*Given information:*
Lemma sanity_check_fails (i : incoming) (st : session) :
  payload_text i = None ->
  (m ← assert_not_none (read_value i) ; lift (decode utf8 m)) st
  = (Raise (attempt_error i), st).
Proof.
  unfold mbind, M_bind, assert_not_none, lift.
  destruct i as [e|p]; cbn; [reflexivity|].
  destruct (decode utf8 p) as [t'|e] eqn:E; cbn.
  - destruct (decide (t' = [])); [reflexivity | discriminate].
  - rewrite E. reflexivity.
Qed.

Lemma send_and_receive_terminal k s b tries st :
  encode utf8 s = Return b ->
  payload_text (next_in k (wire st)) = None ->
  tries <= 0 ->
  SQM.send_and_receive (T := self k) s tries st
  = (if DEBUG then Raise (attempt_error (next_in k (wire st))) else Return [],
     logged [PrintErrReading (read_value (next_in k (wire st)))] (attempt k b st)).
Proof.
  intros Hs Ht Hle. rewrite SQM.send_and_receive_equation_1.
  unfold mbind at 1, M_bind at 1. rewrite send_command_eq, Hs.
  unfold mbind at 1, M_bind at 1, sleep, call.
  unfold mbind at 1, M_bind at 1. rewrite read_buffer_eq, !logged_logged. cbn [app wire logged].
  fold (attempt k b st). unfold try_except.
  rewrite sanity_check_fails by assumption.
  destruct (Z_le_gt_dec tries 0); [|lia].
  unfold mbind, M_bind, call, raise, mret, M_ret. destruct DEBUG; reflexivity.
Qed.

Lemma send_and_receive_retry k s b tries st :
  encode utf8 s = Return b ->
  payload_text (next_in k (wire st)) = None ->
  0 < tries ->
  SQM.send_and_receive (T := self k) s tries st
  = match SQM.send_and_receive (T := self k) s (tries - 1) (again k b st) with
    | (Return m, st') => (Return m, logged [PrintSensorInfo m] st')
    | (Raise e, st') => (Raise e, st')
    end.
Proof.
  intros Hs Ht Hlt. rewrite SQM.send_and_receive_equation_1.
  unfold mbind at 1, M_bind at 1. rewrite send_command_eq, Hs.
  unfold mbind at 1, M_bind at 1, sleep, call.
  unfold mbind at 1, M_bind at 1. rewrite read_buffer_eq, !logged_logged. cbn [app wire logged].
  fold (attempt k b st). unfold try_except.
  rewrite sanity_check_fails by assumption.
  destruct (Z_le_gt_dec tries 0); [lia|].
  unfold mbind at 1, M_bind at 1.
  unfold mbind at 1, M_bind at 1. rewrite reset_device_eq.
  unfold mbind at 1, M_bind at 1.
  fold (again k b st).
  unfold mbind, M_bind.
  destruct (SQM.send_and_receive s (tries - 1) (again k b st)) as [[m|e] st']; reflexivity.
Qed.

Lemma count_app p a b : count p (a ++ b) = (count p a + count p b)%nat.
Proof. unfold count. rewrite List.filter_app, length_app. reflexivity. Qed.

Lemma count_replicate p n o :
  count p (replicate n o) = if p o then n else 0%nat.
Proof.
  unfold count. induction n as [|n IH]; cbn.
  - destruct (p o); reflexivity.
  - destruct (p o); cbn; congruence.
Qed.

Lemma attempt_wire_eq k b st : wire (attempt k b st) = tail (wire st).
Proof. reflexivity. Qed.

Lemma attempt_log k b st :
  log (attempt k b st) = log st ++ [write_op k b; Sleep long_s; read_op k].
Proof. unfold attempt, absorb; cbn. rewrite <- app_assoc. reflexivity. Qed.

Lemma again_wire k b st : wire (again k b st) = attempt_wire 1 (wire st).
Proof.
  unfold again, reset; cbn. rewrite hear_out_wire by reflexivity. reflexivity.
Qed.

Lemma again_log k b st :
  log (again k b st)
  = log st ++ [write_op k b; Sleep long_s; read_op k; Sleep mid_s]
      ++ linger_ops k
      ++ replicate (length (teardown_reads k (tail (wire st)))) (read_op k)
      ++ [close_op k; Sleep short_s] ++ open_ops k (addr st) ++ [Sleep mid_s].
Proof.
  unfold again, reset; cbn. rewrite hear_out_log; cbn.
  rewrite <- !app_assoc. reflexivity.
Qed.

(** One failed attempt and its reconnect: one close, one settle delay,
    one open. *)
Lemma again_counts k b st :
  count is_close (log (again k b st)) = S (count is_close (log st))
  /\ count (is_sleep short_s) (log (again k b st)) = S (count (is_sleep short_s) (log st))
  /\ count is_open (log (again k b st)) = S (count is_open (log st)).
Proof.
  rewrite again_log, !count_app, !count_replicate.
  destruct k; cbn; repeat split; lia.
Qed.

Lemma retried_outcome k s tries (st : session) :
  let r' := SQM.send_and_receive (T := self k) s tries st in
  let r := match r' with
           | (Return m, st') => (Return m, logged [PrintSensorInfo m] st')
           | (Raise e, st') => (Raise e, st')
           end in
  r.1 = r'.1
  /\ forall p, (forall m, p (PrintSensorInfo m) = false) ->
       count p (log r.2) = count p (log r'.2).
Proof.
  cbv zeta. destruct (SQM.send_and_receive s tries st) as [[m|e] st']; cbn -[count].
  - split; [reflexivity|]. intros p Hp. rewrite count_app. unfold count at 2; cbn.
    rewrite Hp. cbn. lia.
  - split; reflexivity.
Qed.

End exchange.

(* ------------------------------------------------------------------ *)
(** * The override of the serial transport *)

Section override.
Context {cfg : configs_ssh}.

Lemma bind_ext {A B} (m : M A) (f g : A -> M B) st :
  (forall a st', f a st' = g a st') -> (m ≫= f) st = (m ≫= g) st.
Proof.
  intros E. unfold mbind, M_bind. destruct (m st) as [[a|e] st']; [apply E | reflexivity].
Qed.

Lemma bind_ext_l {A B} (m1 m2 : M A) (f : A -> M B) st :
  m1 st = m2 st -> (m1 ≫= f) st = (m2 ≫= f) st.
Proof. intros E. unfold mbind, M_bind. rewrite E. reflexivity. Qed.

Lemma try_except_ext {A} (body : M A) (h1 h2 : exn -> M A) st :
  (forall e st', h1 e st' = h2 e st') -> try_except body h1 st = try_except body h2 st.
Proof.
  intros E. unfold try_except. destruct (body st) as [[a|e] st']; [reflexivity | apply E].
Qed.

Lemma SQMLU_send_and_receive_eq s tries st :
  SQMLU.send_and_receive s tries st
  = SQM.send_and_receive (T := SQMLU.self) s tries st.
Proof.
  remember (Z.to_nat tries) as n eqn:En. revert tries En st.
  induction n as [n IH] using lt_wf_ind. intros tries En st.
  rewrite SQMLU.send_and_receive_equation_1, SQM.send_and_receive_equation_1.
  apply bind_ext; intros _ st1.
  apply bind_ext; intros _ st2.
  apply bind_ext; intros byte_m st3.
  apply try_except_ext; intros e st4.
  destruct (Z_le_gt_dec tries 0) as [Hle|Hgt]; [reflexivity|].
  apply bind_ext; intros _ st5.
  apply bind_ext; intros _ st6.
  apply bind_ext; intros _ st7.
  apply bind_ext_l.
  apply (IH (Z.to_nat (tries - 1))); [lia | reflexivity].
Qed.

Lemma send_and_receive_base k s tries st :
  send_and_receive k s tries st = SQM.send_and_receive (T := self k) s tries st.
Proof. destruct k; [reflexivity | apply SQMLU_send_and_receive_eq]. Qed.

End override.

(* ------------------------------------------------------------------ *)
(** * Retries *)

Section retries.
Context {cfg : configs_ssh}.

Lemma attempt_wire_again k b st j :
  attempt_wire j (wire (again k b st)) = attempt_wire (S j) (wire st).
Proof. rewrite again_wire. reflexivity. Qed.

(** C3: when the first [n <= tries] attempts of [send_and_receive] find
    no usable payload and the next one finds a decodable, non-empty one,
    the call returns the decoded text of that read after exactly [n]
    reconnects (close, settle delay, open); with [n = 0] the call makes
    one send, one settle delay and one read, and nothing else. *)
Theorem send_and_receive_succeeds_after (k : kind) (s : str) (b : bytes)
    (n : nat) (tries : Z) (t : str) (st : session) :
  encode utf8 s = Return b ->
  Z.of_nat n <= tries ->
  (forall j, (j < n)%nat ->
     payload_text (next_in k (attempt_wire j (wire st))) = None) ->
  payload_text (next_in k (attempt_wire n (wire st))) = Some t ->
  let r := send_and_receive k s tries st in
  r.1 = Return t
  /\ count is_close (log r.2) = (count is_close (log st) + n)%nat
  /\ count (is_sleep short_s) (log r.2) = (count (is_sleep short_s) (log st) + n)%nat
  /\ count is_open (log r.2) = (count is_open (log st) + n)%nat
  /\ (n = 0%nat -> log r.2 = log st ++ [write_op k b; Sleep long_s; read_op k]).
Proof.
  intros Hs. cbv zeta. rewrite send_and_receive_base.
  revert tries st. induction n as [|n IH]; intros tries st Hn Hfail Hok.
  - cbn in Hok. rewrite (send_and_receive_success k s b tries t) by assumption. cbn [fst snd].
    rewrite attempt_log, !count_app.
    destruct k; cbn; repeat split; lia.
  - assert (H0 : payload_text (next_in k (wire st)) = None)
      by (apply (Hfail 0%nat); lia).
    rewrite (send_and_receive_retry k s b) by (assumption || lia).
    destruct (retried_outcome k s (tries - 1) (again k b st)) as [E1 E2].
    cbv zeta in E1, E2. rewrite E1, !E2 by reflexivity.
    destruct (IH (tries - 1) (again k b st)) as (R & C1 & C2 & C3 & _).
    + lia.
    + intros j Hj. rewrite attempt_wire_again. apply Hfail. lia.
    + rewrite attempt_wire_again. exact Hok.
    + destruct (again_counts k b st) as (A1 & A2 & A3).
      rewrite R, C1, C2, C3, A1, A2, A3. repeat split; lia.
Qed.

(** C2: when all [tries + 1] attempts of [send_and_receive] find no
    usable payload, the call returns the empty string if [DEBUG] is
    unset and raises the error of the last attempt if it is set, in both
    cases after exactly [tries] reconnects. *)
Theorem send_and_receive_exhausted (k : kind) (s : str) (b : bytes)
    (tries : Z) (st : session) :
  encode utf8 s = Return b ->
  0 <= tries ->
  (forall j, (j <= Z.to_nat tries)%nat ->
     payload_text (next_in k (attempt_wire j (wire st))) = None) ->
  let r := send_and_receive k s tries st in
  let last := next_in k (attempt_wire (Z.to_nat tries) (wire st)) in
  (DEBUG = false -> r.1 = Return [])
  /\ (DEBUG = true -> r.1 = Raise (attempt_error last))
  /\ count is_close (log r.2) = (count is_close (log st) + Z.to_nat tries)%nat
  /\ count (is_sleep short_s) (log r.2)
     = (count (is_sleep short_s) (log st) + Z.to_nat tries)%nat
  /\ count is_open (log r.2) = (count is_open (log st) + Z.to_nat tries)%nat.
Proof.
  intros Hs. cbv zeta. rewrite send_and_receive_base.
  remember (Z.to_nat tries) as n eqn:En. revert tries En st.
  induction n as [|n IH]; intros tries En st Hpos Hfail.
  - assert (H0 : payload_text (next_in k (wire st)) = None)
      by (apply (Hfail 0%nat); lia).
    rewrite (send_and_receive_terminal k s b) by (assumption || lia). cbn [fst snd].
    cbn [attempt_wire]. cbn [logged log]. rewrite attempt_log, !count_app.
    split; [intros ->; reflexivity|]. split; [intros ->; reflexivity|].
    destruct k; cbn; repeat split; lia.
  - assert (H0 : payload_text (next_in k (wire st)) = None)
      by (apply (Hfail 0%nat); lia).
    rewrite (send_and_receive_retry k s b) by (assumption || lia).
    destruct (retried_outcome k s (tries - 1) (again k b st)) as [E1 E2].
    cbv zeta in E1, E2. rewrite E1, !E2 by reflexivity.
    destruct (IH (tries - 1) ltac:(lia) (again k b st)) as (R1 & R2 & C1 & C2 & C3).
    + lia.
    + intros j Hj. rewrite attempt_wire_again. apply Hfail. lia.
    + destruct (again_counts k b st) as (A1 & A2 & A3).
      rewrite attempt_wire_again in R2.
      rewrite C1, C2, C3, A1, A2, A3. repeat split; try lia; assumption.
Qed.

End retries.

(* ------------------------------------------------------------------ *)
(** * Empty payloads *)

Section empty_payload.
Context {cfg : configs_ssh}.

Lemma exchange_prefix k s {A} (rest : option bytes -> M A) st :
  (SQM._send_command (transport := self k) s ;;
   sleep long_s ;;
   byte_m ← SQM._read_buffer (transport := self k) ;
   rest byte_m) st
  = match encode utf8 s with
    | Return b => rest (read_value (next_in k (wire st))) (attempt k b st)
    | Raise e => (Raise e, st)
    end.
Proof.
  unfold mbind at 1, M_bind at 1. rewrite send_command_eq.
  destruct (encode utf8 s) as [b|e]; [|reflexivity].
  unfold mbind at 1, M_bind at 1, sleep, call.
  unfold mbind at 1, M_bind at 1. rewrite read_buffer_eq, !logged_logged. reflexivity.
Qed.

--

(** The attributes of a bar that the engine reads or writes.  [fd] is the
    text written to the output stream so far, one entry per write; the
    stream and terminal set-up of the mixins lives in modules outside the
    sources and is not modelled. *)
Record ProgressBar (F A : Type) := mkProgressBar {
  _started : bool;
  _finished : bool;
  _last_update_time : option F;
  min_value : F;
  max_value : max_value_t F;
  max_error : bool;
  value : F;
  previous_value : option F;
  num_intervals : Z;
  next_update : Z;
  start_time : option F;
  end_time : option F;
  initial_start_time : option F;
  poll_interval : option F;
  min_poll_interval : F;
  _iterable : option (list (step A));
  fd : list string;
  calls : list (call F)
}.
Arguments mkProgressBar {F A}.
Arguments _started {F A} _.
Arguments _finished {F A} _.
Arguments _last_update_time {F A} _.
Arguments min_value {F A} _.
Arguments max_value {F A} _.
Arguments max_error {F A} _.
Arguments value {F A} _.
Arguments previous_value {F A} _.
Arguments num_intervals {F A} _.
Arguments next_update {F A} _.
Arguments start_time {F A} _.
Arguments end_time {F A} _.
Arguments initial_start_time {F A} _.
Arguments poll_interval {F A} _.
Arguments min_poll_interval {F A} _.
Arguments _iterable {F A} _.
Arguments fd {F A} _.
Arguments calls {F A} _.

*Task item:* Begin at the line above that has "Lemma again_counts k" and stop after the line that has "rewrite Hp. cbn. lia.", copying each line exactly and adding nothing else.

*Exercise output:*
Lemma again_counts k b st :
  count is_close (log (again k b st)) = S (count is_close (log st))
  /\ count (is_sleep short_s) (log (again k b st)) = S (count (is_sleep short_s) (log st))
  /\ count is_open (log (again k b st)) = S (count is_open (log st)).
Proof.
  rewrite again_log, !count_app, !count_replicate.
  destruct k; cbn; repeat split; lia.
Qed.

Lemma retried_outcome k s tries (st : session) :
  let r' := SQM.send_and_receive (T := self k) s tries st in
  let r := match r' with
           | (Return m, st') => (Return m, logged [PrintSensorInfo m] st')
           | (Raise e, st') => (Raise e, st')
           end in
  r.1 = r'.1
  /\ forall p, (forall m, p (PrintSensorInfo m) = false) ->
       count p (log r.2) = count p (log r'.2).
Proof.
  cbv zeta. destruct (SQM.send_and_receive s tries st) as [[m|e] st']; cbn -[count].
  - split; [reflexivity|]. intros p Hp. rewrite count_app. unfold count at 2; cbn.
    rewrite Hp. cbn. lia.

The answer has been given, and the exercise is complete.